Tumor-specific metabolic rewiring, acquired to confer a proliferative and survival advantage over nontransformed cells, represents a renewed focus in cancer therapy development. Hepatocellular carcinoma (HCC), a malignancy that has hitherto been resistant to compounds targeting oncogenic signaling pathways, represents a candidate cancer to investigate the efficacy of selectively antagonizing such adaptive metabolic reprogramming. To this end, we sought to characterize metabolic changes in HCC necessary for tumorigenesis. We analyzed gene expression profiles in three independent large-scale patient cohorts who had HCC. We identified a commonly deregulated purine metabolic signature in tumors with the extent of purine biosynthetic enzyme up-regulation correlated with tumor grade and a predictor of clinical outcome.

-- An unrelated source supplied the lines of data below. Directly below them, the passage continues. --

(** * Lead Script Generator: the classification-and-generation pipeline

    A shallow embedding of [src/app.py] (functions [detect_company_dna],
    [assign_priority], [generate_email_subject], [generate_email_body],
    [generate_linkedin_message] and [process_leads]) and the properties of
    the pipeline proved over it.

    Modelling decisions.
    - A Python [str] is a [string]: a sequence of characters, one character
      per element.  The text of the program is ASCII except for the em dash
      of the templates, which is kept as ONE character ([em_dash]) so that
      [len] and slicing count it once, as Python does.  [str.lower],
      [str.split] and [int] are modelled on ASCII text; characters above 127
      are treated as uncased and non-blank.
    - A cell of the input table is a [value]: a string, an integer, a
      boolean or NaN (the marker pandas uses for an empty cell).  Floats
      other than NaN are not modelled.
    - A Python [dict] with string keys is a [gmap string _]; [d.get(k, x)]
      is [get d k x].  A row of the table is the list of its
      (column, value) pairs in column order, as [row.items()] yields them.
    - Exceptions are explicit: a computation that can raise returns a
      [result].  The default argument of [dict.get] is evaluated before the
      call, so a default that raises makes the whole expression raise even
      when the key is present; the embedding keeps that order.
    - [int] is arbitrary precision; the interpreter's optional cap on the
      number of digits of a literal is a setting of the interpreter, not
      program text, and is not modelled. *)

From Stdlib Require Import String Ascii ZArith List Lia Bool.
From stdpp Require Import base gmap strings list pretty.

Open Scope string_scope.

(** ** The Python runtime the program uses *)

Module Py.

Inductive exn : Type :=
| AttributeError
| IndexError
| KeyError
| ValueError.

Inductive result (A : Type) : Type :=
| Ok (a : A)
| Raise (e : exn).
Arguments Ok {A} a.
Arguments Raise {A} e.

(** Sequencing: the first exception raised ends the computation.  With
    the instance, [x ← c; k] is stdpp's notation for it. *)
#[export] Instance result_bind : MBind result := λ A B k c,
  match c with
  | Ok a => k a
  | Raise e => Raise e
  end.

(** *** Characters and [str] methods *)

Definition code (c : ascii) : N := N_of_ascii c.

Definition between (lo hi : N) (c : ascii) : bool :=
  ((lo <=? code c) && (code c <=? hi))%N.

(** Blank characters for [str.split()]: tab, LF, VT, FF, CR, the four
    separators FS GS RS US, and space. *)
Definition is_space (c : ascii) : bool :=
  between 9 13 c || between 28 32 c.

(** Blank characters skipped by [int(...)] around the literal. *)
Definition is_int_space (c : ascii) : bool :=
  between 9 13 c || (code c =? 32)%N.

Definition is_digit (c : ascii) : bool := between 48 57 c.

Definition digit_value (c : ascii) : Z := Z.of_N (code c) - 48.

Definition lower_char (c : ascii) : ascii :=
  if between 65 90 c then ascii_of_N (code c + 32) else c.

(** [s.lower()] *)
Fixpoint lower (s : string) : string :=
  match s with
  | EmptyString => EmptyString
  | String c r => String (lower_char c) (lower r)
  end.

(** [s.replace(a, b)] for one-character [a] and [b] *)
Fixpoint replace_char (a b : ascii) (s : string) : string :=
  match s with
  | EmptyString => EmptyString
  | String c r =>
      String (if Ascii.eqb c a then b else c) (replace_char a b r)
  end.

(** [s.replace(a, '')] for a one-character [a] *)
Fixpoint remove_char (a : ascii) (s : string) : string :=
  match s with
  | EmptyString => EmptyString
  | String c r =>
      if Ascii.eqb c a then remove_char a r else String c (remove_char a r)
  end.

(** [w in s] *)
Fixpoint contains (w s : string) : bool :=
  String.prefix w s ||
  match s with
  | EmptyString => false
  | String _ r => contains w r
  end.

(** [s[:n]] *)
Fixpoint take (n : nat) (s : string) : string :=
  match n, s with
  | S m, String c r => String c (take m r)
  | _, _ => EmptyString
  end.

(** [s.split()]: the maximal runs of non-blank characters.  [tok] is the
    run being read. *)
Fixpoint split_from (tok : string) (s : string) : list string :=
  match s with
  | EmptyString =>
      match tok with EmptyString => [] | _ => [tok] end
  | String c r =>
      if is_space c then
        match tok with
        | EmptyString => split_from EmptyString r
        | _ => tok :: split_from EmptyString r
        end
      else split_from (tok +:+ String c EmptyString) r
  end.

Definition split (s : string) : list string := split_from EmptyString s.

(** [l[0]] *)
Definition item0 {A : Type} (l : list A) : result A :=
  match l with
  | [] => Raise IndexError
  | x :: _ => Ok x
  end.

(** *** [int(s)] on a string, base ten

    Leading blanks, an optional sign, decimal digits with single
    underscores allowed between digits, trailing blanks, end of string. *)

Fixpoint all_int_space (s : string) : bool :=
  match s with
  | EmptyString => true
  | String c r => is_int_space c && all_int_space r
  end.

(** [prev] tells whether the character just read was a digit. *)
Fixpoint int_digits (acc : Z) (prev : bool) (s : string) : option Z :=
  match s with
  | EmptyString => if prev then Some acc else None
  | String c r =>
      if is_digit c then int_digits (10 * acc + digit_value c) true r
      else if Ascii.eqb c "_" then
        if prev then int_digits acc false r else None
      else if prev && all_int_space s then Some acc
      else None
  end.

Definition int_signed (s : string) : option Z :=
  match s with
  | String c r =>
      if Ascii.eqb c "+" then int_digits 0 false r
      else if Ascii.eqb c "-" then Z.opp <$> int_digits 0 false r
      else int_digits 0 false s
  | EmptyString => None
  end.

Fixpoint int_leading (s : string) : option Z :=
  match s with
  | EmptyString => None
  | String c r => if is_int_space c then int_leading r else int_signed s
  end.

Definition int (s : string) : result Z :=
  match int_leading s with
  | Some n => Ok n
  | None => Raise ValueError
  end.

(** *** Scalar values *)

Inductive value : Type :=
| VStr (s : string)
| VInt (n : Z)
| VBool (b : bool)
| VNaN.

(** [str(v)], which is also what an f-string field [{v}] renders *)
Definition str (v : value) : string :=
  match v with
  | VStr s => s
  | VInt n => pretty n
  | VBool true => "True"
  | VBool false => "False"
  | VNaN => "nan"
  end.

(** [bool(v)]: the truth value tested by [if v] *)
Definition truthy (v : value) : bool :=
  match v with
  | VStr EmptyString => false
  | VStr _ => true
  | VInt n => negb (n =? 0)%Z
  | VBool b => b
  | VNaN => true
  end.

(** [v.split()]: only strings have the method *)
Definition value_split (v : value) : result (list string) :=
  match v with
  | VStr s => Ok (split s)
  | _ => Raise AttributeError
  end.

(** *** Dictionaries *)

(** [d.get(k, dflt)] *)
Definition get {A : Type} (d : gmap string A) (k : string) (dflt : A) : A :=
  default dflt (d !! k).

(** [d[k]] *)
Definition getitem {A : Type} (d : gmap string A) (k : string) : result A :=
  match d !! k with
  | Some x => Ok x
  | None => Raise KeyError
  end.

(** [d.get(k)] tested for truth: an absent key gives [None], which is
    false. *)
Definition get_truthy (d : gmap string value) (k : string) : bool :=
  match d !! k with
  | Some v => truthy v
  | None => false
  end.

(** [d.get(k, dflt)] where the key [k] is any scalar and the keys of [d]
    are strings: only an equal string finds an entry. *)
Definition get_by_value {A : Type} (d : gmap string A) (k : value) (dflt : A) : A :=
  match k with
  | VStr s => get d s dflt
  | _ => dflt
  end.

End Py.

Import Py.

(** ** Configuration *)

(** The em dash of the templates, as one character. *)
Definition em_dash : string := String (ascii_of_nat 151) EmptyString.

Record profile : Type := {
  pain_points : list string;
  values : list string;
  tone : string
}.

Definition COMPANY_DNA_PROFILES : gmap string profile :=
  <["High-Growth Startup" :=
      {| pain_points := ["scaling quickly"; "resource constraints"; "proving product-market fit"];
         values := ["speed"; "innovation"; "disruption"];
         tone := "energetic and bold" |}]>
  (<["Enterprise" :=
      {| pain_points := ["legacy systems"; "cross-team alignment"; "compliance requirements"];
         values := ["stability"; "proven solutions"; "risk mitigation"];
         tone := "professional and strategic" |}]>
  (<["Mid-Market" :=
      {| pain_points := ["growing pains"; "process optimization"; "competitive pressure"];
         values := ["efficiency"; "growth"; "partnership"];
         tone := "balanced and consultative" |}]>
  (<["Agency/Consultancy" :=
      {| pain_points := ["client delivery"; "billable utilization"; "differentiation"];
         values := ["expertise"; "client success"; "innovation"];
         tone := "collaborative and expert" |}]> ∅))).

(** ** Script generation engine *)

(** The keyword rules of [detect_company_dna] (its lines after the
    size-based block). *)
Definition keyword_based_detection (company : string) : string :=
  if existsb (λ word, contains word company)
       ["consulting"; "agency"; "partners"; "group"]
  then "Agency/Consultancy"
  else if existsb (λ word, contains word company)
       ["inc"; "corp"; "global"; "international"]
  then "Enterprise"
  else "Mid-Market".

(** The three size classes of [detect_company_dna]. *)
Definition size_based_detection (emp_count : Z) : string :=
  if (emp_count <? 50)%Z then "High-Growth Startup"
  else if (emp_count <? 500)%Z then "Mid-Market"
  else "Enterprise".

(** [try: ... int(...) ... except: pass] catches every exception, so the
    function always returns. *)
Definition detect_company_dna (row : gmap string value) : string :=
  let company := lower (str (get row "company" (VStr ""))) in
  let title := lower (str (get row "title" (VStr ""))) in
  let employees := get row "employees" (get row "company_size" (VStr "")) in
  if truthy employees then
    match int (remove_char "+" (remove_char "," (str employees))) with
    | Ok emp_count => size_based_detection emp_count
    | Raise _ => keyword_based_detection company
    end
  else keyword_based_detection company.

Definition assign_priority (row : gmap string value) : string :=
  let title := lower (str (get row "title" (VStr ""))) in
  if existsb (λ level, contains level title)
       ["ceo"; "cro"; "cmo"; "coo"; "chief"; "vp"; "vice president"; "head of"]
  then "P1 - Hot"
  else if existsb (λ level, contains level title)
       ["director"; "senior"; "manager"; "lead"]
  then "P2 - Warm"
  else "P3 - Nurture".

(** [row.get('first_name', row.get('name', 'there').split()[0])]: the
    default is computed first, and computing it can raise. *)
Definition first_name_of (row : gmap string value) : result value :=
  parts ← value_split (get row "name" (VStr "there"));
  first ← item0 parts;
  Ok (get row "first_name" (VStr first)).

The functional significance of enhanced purine metabolism as a hallmark in human HCC was then validated using a combination of HCC cell lines, patient-derived xenograft (PDX) organoids, and mouse models. Targeted ablation of purine biosynthesis by knockdown of the rate-limiting enzyme inosine-5'-monophosphate dehydrogenase (IMPDH) or using the drug mycophenolate mofetil (MMF) reduced HCC proliferation in vitro and decreased the tumor burden in vivo. In comparing the sensitivities of PDX tumor organoids to MMF therapy, we found that HCC tumors defined by high levels of IMPDH and guanosine nucleosides were most susceptible to treatment. Mechanistically, a phosphoinositide 3-kinase (PI3K)-E2F transcription factor 1 (E2F1) axis coordinated purine biosynthetic enzyme expression, deregulation of which altered the activity of mitogen-activated protein kinase/RAS signaling. Simultaneously abolishing PI3K signaling and IMPDH activity with clinically approved inhibitors resulted in greatest efficacy in reducing tumor growth in a PDX mouse model. Conclusion: Enhanced purine metabolic activity regulated by PI3K pathway-dependent activation of E2F1 promotes HCC carcinogenesis, suggesting the potential for targeting purine metabolic reprogramming as a precision therapeutic strategy for patients with HCC.